**AIM OF THE EXERCISE:** Comb through the entries for "MouseUp" and pull out each line that holds it.

**MATERIAL PROVIDED:**
Lemma removeEventListener_skip type f before listeners :
  (forall entry, In entry before -> address_of f <> address_of (snd entry)) ->
  removeEventListener type f (before ++ listeners)
  = before ++ removeEventListener type f listeners.
Proof.
  induction before as [|a l IH]; intros H; [reflexivity|].
  cbn. rewrite sameListener_other_address by (apply H; now left).
  f_equal. apply IH. intros entry Hin. apply H. now right.
Qed.

Lemma sameListener_refl type f : sameListener type f (type, f) = true.
Proof.
  unfold sameListener, FunctionObject_eqb. cbn.
  rewrite N.eqb_refl. now destruct type.
Qed.

(** On a page whose registered callbacks all exist already, the
    constructor appends its three listeners after the ones there. *)
Lemma newTouchControllerFake_listeners vp cc page :
  registeredExist page ->
  documentListeners (snd (newTouchControllerFake vp cc page))
  = documentListeners page
    ++ [(touchstart, FunctionAt (functionsCreated page));
        (touchend, FunctionAt (functionsCreated page + 1));
        (touchmove, FunctionAt (functionsCreated page + 2))].
Proof.
  intros Hexist. cbn [newTouchControllerFake snd documentListeners].
  rewrite (addEventListener_fresh touchstart _ (documentListeners page)).
  2:{ intros entry Hin. apply Hexist in Hin. cbn. lia. }
  rewrite (addEventListener_fresh touchend).
  2:{ intros entry Hin. apply in_app_or in Hin as [Hin | [<- | []]].
      - apply Hexist in Hin. cbn. lia.
      - cbn. lia. }
  rewrite (addEventListener_fresh touchmove).
  2:{ intros entry Hin.
      apply in_app_or in Hin as [Hin | [<- | []]]; [|cbn; lia].
      apply in_app_or in Hin as [Hin | [<- | []]]; [|cbn; lia].
      apply Hexist in Hin. cbn. lia. }
  now rewrite <- !app_assoc.
Qed.



Lemma unregister_after_new vp cc page :
  registeredExist page ->
  unregisterTouchEvents (snd (fst (newTouchControllerFake vp cc page)))
    (snd (newTouchControllerFake vp cc page))
  = mkPage (documentListeners page) (functionsCreated page + 3).
Proof.
  intros Hexist. unfold unregisterTouchEvents.
  rewrite newTouchControllerFake_listeners by trivial.
  cbn [newTouchControllerFake fst snd onTouchStartListener onTouchEndListener
         onTouchMoveListener functionsCreated].
  rewrite removeEventListener_skip
    by (intros entry Hin; apply Hexist in Hin; cbn; lia).
  cbn [removeEventListener]. rewrite sameListener_refl.
  rewrite removeEventListener_skip
    by (intros entry Hin; apply Hexist in Hin; cbn; lia).
  cbn [removeEventListener]. rewrite sameListener_refl.
  rewrite removeEventListener_skip
    by (intros entry Hin; apply Hexist in Hin; cbn; lia).
  cbn [removeEventListener]. rewrite sameListener_refl.
  now rewrite app_nil_r.
Qed.

(** X10. Construction followed by [unregisterTouchEvents] is a round trip
    on the document: the listener list is again what it was before the
    constructor ran, other listeners included and in their order. *)
Theorem unregister_undoes_registration vp cc page :
  registeredExist page ->
  documentListeners
    (unregisterTouchEvents (snd (fst (newTouchControllerFake vp cc page)))
       (snd (newTouchControllerFake vp cc page)))
  = documentListeners page.
Proof.
  intros Hexist. now rewrite unregister_after_new.
Qed.







(** X14. Whatever a handler sends has the shape of its kind: a
    [MouseDown] or [MouseUp] carries [mainButton] and two coordinates, a
    [MouseMove] four numbers, and a hover event is dispatched on the
    video's parent element. *)
Theorem effects_are_well_shaped this i m :
  In m (effects (deliver i this)) ->
  match m with
  | SendMessage MouseDown payload | SendMessage MouseUp payload =>
      exists x y, payload = [mainButton; x; y]
  | SendMessage MouseMove payload => length payload = 4%nat
  | DispatchEvent on _ _ => on = getVideoParentElement (videoPlayer this)
  | PreventDefault => True
  end.
Proof.
  destruct i as [rect | e | e | e | vp cc]; unfold deliver.
  - intros [].
  - destruct (onTouchStart_cases mainButton this e); cbn;
      intros Hin; repeat (destruct Hin as [<- | Hin]); try contradiction;
      trivial; now eexists _, _.
  - destruct (onTouchEnd_cases mainButton this e); cbn;
      intros Hin; repeat (destruct Hin as [<- | Hin]); try contradiction;
      trivial; now eexists _, _.
  - destruct (onTouchMove_cases this e); cbn;
      intros Hin; repeat (destruct Hin as [<- | Hin]); try contradiction;
      trivial.
  - intros [].
Qed.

**YOUR RESPONSE:**
    [MouseDown] or [MouseUp] carries [mainButton] and two coordinates, a
  | SendMessage MouseDown payload | SendMessage MouseUp payload =>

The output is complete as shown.